[OS X TeX] i-Installer & Jaguar (10.2) Trivial Fix
Troy Goodson
Troy.D.Goodson at jpl.nasa.gov
Tue Oct 8 11:03:19 EDT 2002
On Tuesday, October 8, 2002, at 12:44 AM, Gerben Wierda wrote:
> On Tuesday, Oct 8, 2002, at 02:08 Europe/Amsterdam, Troy Goodson wrote:
>
>>> yet another translation. The result is that Carbon applications see
>>> colons, and everyone else sees slashes.
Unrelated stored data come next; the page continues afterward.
Definition recv_follow_up (msg : list Z) (src_port : nat) : PM unit :=
  s ← gets (fun s => s);
  if received_sync s && bytes_equal (field off_sourcePortIdentity 10 msg) (master_port_id s) then
    whenM (received_sync_id s =? ntoh16_at off_sequenceId msg)
      (p ← get_port src_port;
       let correction := ntoh64 (field off_correctionField 8 msg) in
       let master_egress_ts := ptp_timestamp_offset64 (network_to_ptp_timestamp (body_of msg)) (Z.shiftr correction 16) in
       let '(thrown_away, c) := update_adjust master_egress_ts (received_sync_ts s) (clock s) in
       let c := if (thrown_away : bool) then c
                else update_reference_timestamps master_egress_ts (received_sync_ts s) (pdelay (delay_info (port_info p))) c in
       _ ← modify (upd_clock (fun _ => c));
       modify (upd_received_sync (fun _ => false)))
  else modify (upd_received_sync (fun _ => false)).

(** A second response to a request that has been answered, by another clock. *)
Definition recv_multiple_resp (t : Z) (src_port : nat) : PM unit :=
  p ← get_port src_port;
  let d := delay_info (port_info p) in
  _ ← upd_delay src_port (upd_multiple_resp_count (fun n =>
        if (n =? 0) || (pdelay_req_seq_id p =? u32 (last_multiple_resp_seq_id d + 1)) then u32 (n + 1) else 0));
  _ ← upd_delay src_port (upd_last_multiple_resp_seq_id (fun _ => pdelay_req_seq_id p));
  pdelay_req_reset t src_port.

Definition recv_pdelay_resp (env : gptp_env) (msg : list Z) (local_ingress_ts : Z) (src_port : nat) : PM unit :=
  let resp_msg := body_of msg in
  let source := field off_sourcePortIdentity 10 msg in
  let seq_id := ntoh16_at off_sequenceId msg in
  p ← get_port src_port;
  s ← gets (fun s => s);
  if negb (pdelay_request_sent p) && received_pdelay p &&
     negb (bytes_equal source (rcvd_source_identity (delay_info (port_info p)))) && (pdelay_req_seq_id p =? seq_id)
  then recv_multiple_resp (ge_time env 0) src_port
  else
    _ ← whenM (received_pdelay p && (pdelay_req_seq_id p =? seq_id))
          (_ ← upd_port src_port (upd_received_pdelay (fun _ => false)); pdelay_req_reset (ge_time env 0) src_port);
    _ ← (if pdelay_request_sent p && (pdelay_req_seq_id p =? seq_id) &&
            bytes_equal (field off_requestingPortIdentity 8 resp_msg) (my_port_id s) &&
            (Z.of_nat src_port + 1 =? ntoh16_at off_requestingPortId resp_msg)
         then
           _ ← upd_port src_port (upd_received_pdelay (fun _ => true));
           _ ← upd_port src_port (upd_received_pdelay_id (fun _ => seq_id));
           _ ← upd_port src_port (upd_pdelay_resp_ingress_ts (fun _ => local_ingress_ts));
           _ ← upd_port src_port (upd_pdelay_request_receipt_ts (fun _ => network_to_ptp_timestamp resp_msg));
           upd_delay src_port (upd_rcvd_source_identity (fun _ => source))
         else pdelay_req_reset (ge_time env 1) src_port);
    upd_port src_port (upd_pdelay_request_sent (fun _ => false)).

Definition recv_pdelay_resp_follow_up (env : gptp_env) (msg : list Z) (src_port : nat) : PM unit :=
  p ← get_port src_port;
  s ← gets (fun s => s);
  _ ← whenM (received_pdelay p)
        (if (received_pdelay_id p =? ntoh16_at off_sequenceId msg) &&
            bytes_equal (field off_sourcePortIdentity 10 msg) (rcvd_source_identity (delay_info (port_info p))) then
           _ ← upd_delay src_port (update_path_delay (pdelay_request_receipt_ts p) (network_to_ptp_timestamp (body_of msg))
                 (pdelay_request_sent_ts p) (pdelay_resp_ingress_ts p) (g_ptp_adjust (clock s)));
           _ ← upd_delay src_port (upd_exchanges (fun n => u32 (n + 1)));
           p ← get_port src_port;
           let d := delay_info (port_info p) in
           _ ← (if pd_valid d && (pdelay d <=? PTP_NEIGHBOR_PROP_DELAY_THRESH_NS) && (2 <=? exchanges d)
                then set_ascapable (ge_time env 0) src_port else reset_ascapable (ge_time env 0) src_port);
           upd_delay src_port (upd_lost_responses (fun _ => 0))
         else pdelay_req_reset (ge_time env 0) src_port);
  upd_port src_port (upd_received_pdelay (fun _ => false)).

(** The [switch] over the type of a message. *)
Definition ptp_dispatch (env : gptp_env) (msg : list Z) (local_ingress_ts : Z) (asCapable : bool) (src_port : nat) : PM unit :=
  let mesg := Z.land (msg !!! 0%nat) 0xf in
  if mesg =? PTP_ANNOUNCE_MESG then whenM asCapable (recv_announce env msg local_ingress_ts src_port)
  else if mesg =? PTP_SYNC_MESG then whenM asCapable (recv_sync msg local_ingress_ts src_port)
  else if mesg =? PTP_FOLLOW_UP_MESG then recv_follow_up msg src_port
  else if mesg =? PTP_PDELAY_REQ_MESG then send_ptp_pdelay_resp_msg (ge_egress env 0) msg local_ingress_ts src_port
  else if mesg =? PTP_PDELAY_RESP_MESG then recv_pdelay_resp env msg local_ingress_ts src_port
  else if mesg =? PTP_PDELAY_RESP_FOLLOW_UP_MESG then recv_pdelay_resp_follow_up env msg src_port
  else skip.

(** [buf] is the array of [MAX_PTP_MESG_LENGTH] bytes the server receives into. *)
Definition ptp_recv (env : gptp_env) (buf : list Z) (ingress_ts : Z) (src_port : nat) : PM unit :=
  if (length buf <? MAX_PTP_MESG_LENGTH)%nat then trap
  else
    let has_qtag := buf !!! 13%nat =? 0x18 in
    let msg := drop (if has_qtag then 18 else 14) buf in
    s ← gets (fun s => s);
    let local_ingress_ts := u32 (ingress_ts - tile_timer_offset s) in
    p ← get_port src_port;
    whenM (GET_PTP_TRANSPORT_SPECIFIC msg =? 1) (ptp_dispatch env msg local_ingress_ts (asCapable (port_info p)) src_port).

(** * Initialisation and the periodic function *)

Definition ptp_reset (env : gptp_env) (port_num : nat) : PM unit :=
  _ ← set_new_role (ge_time env 0) PTP_MASTER port_num;
  _ ← upd_port port_num (upd_last_received_announce_time_valid (fun _ => false));
  _ ← upd_delay port_num (upd_multiple_resp_count (fun _ => 0));
  _ ← upd_delay port_num (upd_pdelay (fun _ => 0));
  _ ← upd_delay port_num (upd_lost_responses (fun _ => 0));
  _ ← upd_port port_num (upd_periodic_counter (fun _ => 0));
  reset_ascapable (ge_time env 1) port_num.

(** The 48-bit address, made an identity of 64 bits. *)
Definition clock_identity_of_mac (mac : list Z) : list Z := take 3 mac ++ [0xff; 0xfe] ++ take 3 (drop 3 mac).

(** The clocks of the two tiles are read at the beginning, [other_tile_now] being [None] if the
    Ethernet task runs on this tile. *)
Definition ptp_init (env : nat -> gptp_env) (this_tile_now : Z) (other_tile_now : option Z) (gm_capable : bool)
    (mac : list Z) : PM unit :=
  _ ← modify (upd_tile_timer_offset (fun _ =>
        match other_tile_now with Some t => s32 (t - this_tile_now - 3) | None => 0 end));
  _ ← modify (upd_ptp_priority1 (fun _ =>
        if gm_capable then PTP_DEFAULT_GM_CAPABLE_PRIORITY1 else PTP_DEFAULT_NON_GM_CAPABLE_PRIORITY1));
  _ ← modify (upd_src_mac_addr (fun _ => take 6 mac));
  _ ← modify (upd_my_port_id (fun _ => clock_identity_of_mac mac));
  _ ← forM (seq 0 PTP_NUM_PORTS) (fun i => ptp_reset (env i) i);
  modify (upd_pdelay_epoch_timer (fun _ => this_tile_now)).

(** Whether path delay requests are sent: not for five minutes after three requests in a row
    have been answered by several clocks. *)
Definition sending_pdelay (port_num : nat) : PM bool :=
  p ← get_port port_num;
  if multiple_resp_count (delay_info (port_info p)) <? 3 then mret true
  else
    _ ← upd_port port_num (upd_periodic_counter (fun n => s32 (n + 1)));
    p ← get_port port_num;
    let five_minutes_in_periodic := 5 * 60 * (TIMER_TICKS_PER_SEC / PTP_PERIODIC_TIME) in
    if five_minutes_in_periodic <=? periodic_counter p then
      _ ← upd_delay port_num (upd_multiple_resp_count (fun _ => 0));
      _ ← upd_port port_num (upd_periodic_counter (fun _ => 0));
      mret true
    else mret false.

(** The timeouts of follow-ups, announcements and syncs. [role] is the port's role when the
    periodic function begins. *)
Definition receipt_timeouts (now t : Z) (role : ptp_port_role_t) (port_num : nat) : PM unit :=
  p ← get_port port_num;
  s ← gets (fun s => s);
  let recv_sync_timeout_interval := s32 (last_receive_sync_upstream_interval p * PTP_SYNC_RECEIPT_TIMEOUT_MULTIPLE) in
  let slave := bool_decide (role_state (port_info p) = PTP_SLAVE) in
  _ ← whenM (received_sync s && slave && timeafter t (last_received_sync_time p + last_receive_sync_upstream_interval p))
        (modify (upd_received_sync (fun _ => false)));
  s ← gets (fun s => s);
  whenM ((last_received_announce_time_valid p && timeafter t (last_received_announce_time p + RECV_ANNOUNCE_TIMEOUT)) ||
         (received_sync s && slave && timeafter t (last_received_sync_time p + recv_sync_timeout_interval)))
    (_ ← modify (upd_received_sync (fun _ => false));
     _ ← upd_port port_num (upd_last_received_announce_time (fun _ => t));
     _ ← upd_port port_num (upd_last_announce_time (fun _ => u32 (t - ANNOUNCE_PERIOD - 1)));
     _ ← upd_port port_num (upd_last_received_announce_time_valid (fun _ => false));
     whenM (bool_decide (role = PTP_SLAVE)) (set_new_role now PTP_UNCERTAIN port_num)).

Definition ptp_periodic_port (env : gptp_env) (t : Z) (port_num : nat) : PM unit :=
  p ← get_port port_num;
  let role := role_state (port_info p) in
  let asCapable := asCapable (port_info p) in
  sending ← sending_pdelay port_num;
  _ ← receipt_timeouts (ge_time env (2 * port_num)) t role port_num;
  p ← get_port port_num;
  _ ← whenM (asCapable && bool_decide (role = PTP_MASTER \/ role = PTP_UNCERTAIN) &&
             timeafter t (last_announce_time p + ANNOUNCE_PERIOD))
        (_ ← send_ptp_announce_msg port_num; upd_port port_num (upd_last_announce_time (fun _ => t)));
  p ← get_port port_num;
  _ ← whenM (asCapable && bool_decide (role = PTP_MASTER) && timeafter t (last_sync_time p + SYNC_PERIOD))
        (_ ← send_ptp_sync_msg (ge_egress env (2 * port_num)) port_num; upd_port port_num (upd_last_sync_time (fun _ => t)));
  p ← get_port port_num;
  whenM (timeafter t (last_pdelay_req_time p + PDELAY_REQ_PERIOD))
    (_ ← whenM (pdelay_request_sent p && negb (received_pdelay p)) (pdelay_req_reset (ge_time env (2 * port_num + 1)) port_num);
     _ ← whenM sending (send_ptp_pdelay_req_msg (ge_egress env (2 * port_num + 1)) port_num);
     upd_port port_num (upd_last_pdelay_req_time (fun _ => t))).

Definition ptp_periodic (env : gptp_env) (t : Z) : PM unit :=
  _ ← forM (seq 0 PTP_NUM_PORTS) (ptp_periodic_port env t);
  modify (upd_clock (periodic_update_reference_timestamps t)).

(** * The server *)

Definition ptp_current_grandmaster : PM (list Z) := gets (fun s => clockIdentity_of (best_announce_msg s)).
(** The function returns 0. *)
Definition ptp_current_state : PM ptp_port_role_t := mret PTP_MASTER.

Inductive ptp_cmd_t : Type :=
| PTP_GET_TIME_INFO
| PTP_GET_TIME_INFO_MOD64
| PTP_GET_GRANDMASTER
| PTP_GET_STATE
| PTP_GET_PDELAY.
(** What goes over the channel: the clock of the server's core, the values, and its tile. *)
Inductive ptp_reply : Type :=
| TimeInfo (thiscore_now : Z) (info : ptp_time_info) (tile_id : Z)
| TimeInfoMod64 (thiscore_now : Z) (info : ptp_time_info_mod64) (tile_id : Z)
| Grandmaster (grandmaster : list Z)
| State (state : ptp_port_role_t)
| Pdelay (pdelay : Z).

Definition ptp_process_client_request (thiscore_now tile_id : Z) (cmd : ptp_cmd_t) : PM ptp_reply :=
  match cmd with
  | PTP_GET_TIME_INFO => gets (fun s => TimeInfo thiscore_now (ptp_give_requested_time_info (clock s)) tile_id)
  | PTP_GET_TIME_INFO_MOD64 => gets (fun s => TimeInfoMod64 thiscore_now (ptp_get_local_time_info_mod64 (clock s)) tile_id)
  | PTP_GET_GRANDMASTER => g ← ptp_current_grandmaster; mret (Grandmaster g)
  | PTP_GET_STATE => st ← ptp_current_state; mret (State st)
  | PTP_GET_PDELAY => mret (Pdelay 0)
  end.

(** What the server's [select] serves: the link of a port, a packet, the timer. *)
Inductive gptp_input : Type :=
| PtpLink (up : bool) (src_ifnum : nat) (env : gptp_env)
| PtpPacket (buf : list Z) (timestamp : Z) (src_ifnum : nat) (env : gptp_env)
| PtpTimer (t : Z) (env : gptp_env).

Definition gptp_serve (i : gptp_input) : PM unit :=
  match i with
  | PtpLink up port env => whenM up (ptp_reset env port)
  | PtpPacket buf timestamp port env => ptp_recv env buf timestamp port
  | PtpTimer t env => ptp_periodic env t
  end.
End Gptp.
This can create a
>>> user-visible schizophrenia in the rare cases of file names
>>> containing colon characters, which appear to Carbon applications as
>>> slash characters, but to BSD programs and Cocoa applications as
>>> colons.
>>
>> Not to start a flame war, but I've always been a little frustrated by
>> this decision (the part about Cocoa apps seeing colons) because it
>> means that filenames you see via Finder (which is Carbon) will be
>> different than filenames you see in Cocoa applications :(
>
> It is not even true as I discovered writing a particular workaround
> for i-Installer v2. When you have an Open Panel in a pure Cocoa App
> and you type a name with slashes in it, it is returned to the app with
> colons, not slashes.
>
> G
But isn't that consistent? Cocoa apps see "/" as the delimiter, so if a
user wants a file to have a "/" in the filename, the Cocoa application
must translate this to ":" (Of course, the user who knows that Cocoa
apps see "/" as the delimiter might think they should type a ":" to get
a "/" in a filename, but I guess these users are too smart for their
own good :)
To clarify, in the paragraph above, when one speaks of "presenting a
file to the user" they are talking about a file that is already in the
filesystem and that file is being displayed for the user by a Carbon or
Cocoa application.
You're talking about the process of naming a file. Personally, I
appreciate the functionality you've mentioned. I expect "/" to be a
valid character in a filename and, likewise, ";" to be invalid. When
an application asks me for a filename, I don't expect to be able to
enter a path. I expect to navigate the path and then type the
filename. This will, I can imagine, lead to confusion if your
filesystem is UFS instead of HFS+. I can come up with some ideas for
coping with this, but I certainly haven't thought about it as much as I
hope the people at Apple have.
But this is all off-topic, so I'll try and keep quiet about it from now
on :)
Troy.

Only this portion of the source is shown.